After a negative aspiration and negative epinephrine-containing test dose, the needle is held immobile and local anesthetic is injected incrementally, with attention paid to the presence of paresthesias, reflex movement, and resistance to injection (Figure 7, 8). Although sciatic blocks can be performed without the use of a nerve simulator by seeking paresthesias in the awake patient, use of a nerve stimulator results in high success rates and improves the success of the block4 , 5, 6. The nerve stimulator also allows one to perform the block with patients under general or spinal anesthesia. Since the nerve trunk is large, onset time and efficacy may be improved by injecting local anesthetic in more than one location, such as both laterally (peroneal component) as well as medially (tibial component) 7.

Choice Of Local Anesthetic

Twenty to 30 cc of 0.375% to 0.5% bupivacaine or ropivacaine with epinephrine is injected in divided doses. Use of higher concentrations of local anesthetic may decrease the latency of onset of anesthesia and motor block8. A large mass and volume of long-acting agent is chosen to obtain the maximum duration of analgesia. The mean duration of analgesia following 20 cc of 0.5% bupivacaine is 14 hours but can range up to 24 hours. Alkalinization of bupivacaine reduces the time to onset and prolongs the duration of useful analgesia9. The transition from the sciatic block to parenteral opioid analgesics when the block dissipates should be anticipated.

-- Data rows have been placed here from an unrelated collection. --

Lemma span_run p d k :
  forall_char p d = true -> match k with String c _ => p c = false | "" => True end -> span p (d ++ k) = (d, k).
Proof.
  intros Hd Hk. induction d as [|c d IH]; cbn [forall_char] in Hd.
  - change ("" ++ k) with k. destruct k as [|x k]; [done|]. cbn [span]. by rewrite Hk.
  - apply andb_true_iff in Hd as [Hc Hd]. change (String c d ++ k) with (String c (d ++ k)). cbn [span]. by rewrite Hc, (IH Hd).
Qed.

Lemma take_while_tail p d k :
  forall_char p d = true -> p ":"%char = false -> starts_char k -> take_while p (d ++ tail k) = (d, k).
Proof.
  intros Hd Hp Hk. unfold take_while, tail. destruct k as [|c k]; cbn [is_empty].
  - by rewrite (span_run p d "" Hd I).
  - rewrite (span_run p d (":" ++ String c k)) by done. change (":" ++ String c k) with (String ":" (String c k)). cbn [next_char]. by rewrite drop_cont_start.
Qed.

Lemma reads_tail ss k ss' : reads ss k ss' -> reads ss (tail k) ss'.
Proof. unfold tail. destruct k; cbn [is_empty]; [done|apply reads_colon]. Qed.

(** ** A printer, and the specifiers it is for *)

Definition media_letter (m : AVMediaType) (apic : bool) : string :=
  match m with
  | AVMEDIA_TYPE_VIDEO => if apic then "v" else "V"
  | AVMEDIA_TYPE_AUDIO => "a"
  | AVMEDIA_TYPE_SUBTITLE => "s"
  | AVMEDIA_TYPE_ATTACHMENT => "t"
  | AVMEDIA_TYPE_DATA => "d"
  | AVMEDIA_TYPE_UNKNOWN => ""
  end.

Definition show_end (ss : StreamSpecifier) : string :=
  match list_type ss, idx ss, meta_key ss with
  | StreamId, _, _ => "#" ++ dec (list_id ss)
  | _, Some n, _ => dec n
  | _, _, Some k => "m:" ++ k ++ tail (match meta_val ss with Some v => v | None => "" end)
  | _, _, None => if usable_only ss then "u" else ""
  end.

Definition show_media (ss : StreamSpecifier) (k : string) : string :=
  match media_type ss with Some m => media_letter m (negb (no_apic ss)) ++ tail k | None => k end.

Definition list_prefix (t : StreamListType) : string :=
  match t with Program => "p:" | GroupId => "g:#" | GroupIdx => "g:" | All | StreamId => "" end.

Definition show_list (ss : StreamSpecifier) (k : string) : string :=
  let p := list_prefix (list_type ss) in if is_empty p then k else p ++ dec (list_id ss) ++ tail k.

Definition show_disposition (ss : StreamSpecifier) (k : string) : string :=
  match disposition ss with Some d => "disp:" ++ d ++ tail k | None => k end.

(** [disp:default:p:1:v:0] *)
Definition show (ss : StreamSpecifier) : string := show_disposition ss (show_list ss (show_media ss (show_end ss))).

Definition word (p : ascii -> bool) (s : string) : bool := negb (is_empty s) && forall_char p s.

Definition b2n (b : bool) : nat := if b then 1 else 0.

Definition has {A} (o : option A) : bool := match o with Some _ => true | None => false end.

(** How many of the parts that end a specifier it has. *)
Definition ends (ss : StreamSpecifier) : nat :=
  b2n (match list_type ss with StreamId => true | _ => false end) + b2n (has (idx ss)) + b2n (has (meta_key ss))
  + b2n (usable_only ss).

Record well_formed (ss : StreamSpecifier) : Prop := {
  wf_media : match media_type ss with
             | Some AVMEDIA_TYPE_UNKNOWN => False
             | Some AVMEDIA_TYPE_VIDEO => True
             | _ => no_apic ss = false
             end;
  wf_disposition : forall d, disposition ss = Some d -> word disp_char d = true;
  wf_list : match list_type ss with All => list_id ss = 0 | _ => fits 63 (list_id ss) end;
  wf_idx : forall n, idx ss = Some n -> fits 31 n;
  wf_key : forall k, meta_key ss = Some k -> word not_colon k = true;
  wf_val : forall v, meta_val ss = Some v -> is_Some (meta_key ss) /\ word not_colon v = true /\ starts_char v;
  wf_end : (ends ss <= 1)%nat
}.

Lemma word_inv p s : word p s = true -> s <> "" /\ forall_char p s = true.
Proof. unfold word. rewrite andb_true_iff. intros [Hs Hp]. split; [|done]. by destruct s. Qed.

Lemma forall_char_impl (p q : ascii -> bool) s :
  (forall c, p c = true -> q c = true) -> forall_char p s = true -> forall_char q s = true.
Proof.
  intros Hpq. induction s as [|c s IH]; [done|]. cbn [forall_char]. rewrite !andb_true_iff. intros [? ?]. auto.
Qed.

Lemma is_ascii_digit_bounds c : is_ascii_digit c = true <-> 48 <= ascii_Z c <= 57.
Proof. unfold is_ascii_digit, in_range. rewrite andb_true_iff. lia. Qed.

Lemma digit_number c : is_ascii_digit c = true -> number_char c = true.
Proof. unfold number_char. by intros ->. Qed.

(** A decimal number is read as itself: it cannot start with [0x]. *)
Lemma parse_id_number_dec n ctx : fits 63 n -> parse_id_number (dec n) ctx = Ok n.
Proof.
  intros Hn. unfold parse_id_number, parse_i64. rewrite parse_digits_dec by (done || lia).
  pose proof (dec_digits n) as Hd. destruct (dec_not_empty n) as (c & s & E). rewrite E in *. cbn [is_empty].
  assert (starts_with "0x" (String c s) || starts_with "0X" (String c s) = false) as ->; [|done].
  cbn [forall_char] in Hd. apply andb_true_iff in Hd as [Hc Hs].
  apply not_true_iff_false. intros [(t & Ht)%starts_with_spec|(t & Ht)%starts_with_spec]%orb_true_iff;
    injection Ht as -> ->; done.
Qed.

Lemma starts_char_tail k : starts_char (tail k).
Proof. by destruct k. Qed.

Lemma starts_char_dec n k : starts_char (dec n ++ k).
Proof.
  pose proof (dec_digits n) as Hd. destruct (dec_not_empty n) as (c & s & E). rewrite E in *. cbn [forall_char] in Hd.
  apply andb_true_iff in Hd as [Hc%is_ascii_digit_bounds _]. change (cont (ascii_Z c) = false).
  unfold cont, in_range. apply andb_false_iff. lia.
Qed.

Lemma reads_disposition ss d k ss' :
  disposition ss = None -> word disp_char d = true -> starts_char k ->
  reads (set_disposition d ss) k ss' -> reads ss ("disp:" ++ d ++ tail k) ss'.
Proof.
  intros Hd [Hne Hw]%word_inv Hk. apply reads_continue.
  change ("disp:" ++ d ++ tail k) with (String "d" ("isp:" ++ d ++ tail k)). cbn [parse_step].
  change (is_ascii_digit "d"%char) with false. cbn iota.
  change (strip_prefix "disp:" (String "d" ("isp:" ++ d ++ tail k))) with (Some (d ++ tail k)). cbn iota.
  rewrite Hd, take_while_tail by done. by destruct d.
Qed.

Lemma reads_media ss m apic k ss' :
  media_type ss = None -> m <> AVMEDIA_TYPE_UNKNOWN -> starts_char k -> (m <> AVMEDIA_TYPE_VIDEO -> apic = true) ->
  reads (if apic then set_media m ss else set_no_apic (set_media m ss)) k ss' ->
  reads ss (media_letter m apic ++ tail k) ss'.
Proof.
  intros Hm Hu Hk Hv Hr.
  assert (reads (if apic then set_media m ss else set_no_apic (set_media m ss)) (tail k) ss') as Ht by (by apply reads_tail).
  revert Ht. apply reads_continue. pose proof (starts_char_tail k) as Hc.
  assert (forall c, none_or_not_alnum (second (String c (tail k))) = true) as Hn by (intros c; by destruct k).
  assert (forall c, parse_media m apic ss (String c (tail k))
    = Continue (if apic then set_media m ss else set_no_apic (set_media m ss)) (tail k)) as H.
  { intros c. unfold parse_media. rewrite Hn, Hm. cbn [next_char]. by rewrite drop_cont_start. }
  destruct m; try done; try (rewrite Hv in * by done); try exact (H _).
  - destruct apic; exact (H _).
  - cbn [media_letter]. change ("d" ++ tail k) with (String "d" (tail k)). cbn [parse_step].
    change (is_ascii_digit "d"%char) with false. cbn iota.
    assert (strip_prefix "disp:" (String "d" (tail k)) = None) as -> by (by destruct k). apply H.
Qed.

Lemma parse_list_dec t p ctx stop ss n k :
  fits 63 n -> (forall c, is_ascii_digit c = true -> p c = true) -> p ":"%char = false -> starts_char k ->
  parse_list t p ctx stop ss (dec n ++ tail k) = (if stop then Break (set_list t n ss) k else Continue (set_list t n ss) k).
Proof.
  intros Hn Hp Hc Hk. unfold parse_list.
  rewrite take_while_tail; [|by eapply forall_char_impl; [exact Hp|apply dec_digits]|done|done].
  by rewrite parse_id_number_dec.
Qed.

Lemma starts_group n k : starts_with "#" (dec n ++ tail k) || starts_with "i:" (dec n ++ tail k) = false.
Proof.
  pose proof (dec_digits n) as Hd. destruct (dec_not_empty n) as (c & s & E). rewrite E in *. cbn [forall_char] in Hd.
  apply andb_true_iff in Hd as [Hc _]. apply not_true_iff_false.
  intros [(t & Ht)%starts_with_spec|(t & Ht)%starts_with_spec]%orb_true_iff; injection Ht as -> _; done.
Qed.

When surgical anesthesia rather than postoperative analgesia is the goal shorter-acting local anesthetics can be used. Lidocaine with epinephrine has been used successfully for outpatient procedures with reasonable recovery times to ambulation and discharge10.

Complications

As in other peripheral nerve blocks, local anesthetic toxicity from intravascular injection is a risk but is minimized by the use of epinephrine test doses and incremental injections. It should be kept in mind that epinephrine test doses are less sensitive in patients under general anesthesia. Nerve injury from intraneural injection is avoided by use of a nerve stimulator and avoidance of paresthesias in the awake patient, and with careful attention paid to stimulation intensity. Strong motor evoked responses to low stimulation currents (<4 mA) may indicate intraneural placement. Local anesthetic should flow easily into the perineural space on injection: resistance suggests intraneural needle placement. Tactile feedback may be improved through the use of smaller (10 cc or less) syringes rather than larger (20 cc) syringes. Neural ischemia should be considered in patients with severe peripheral vascular disease who present with nerve injury following sciatic block 11.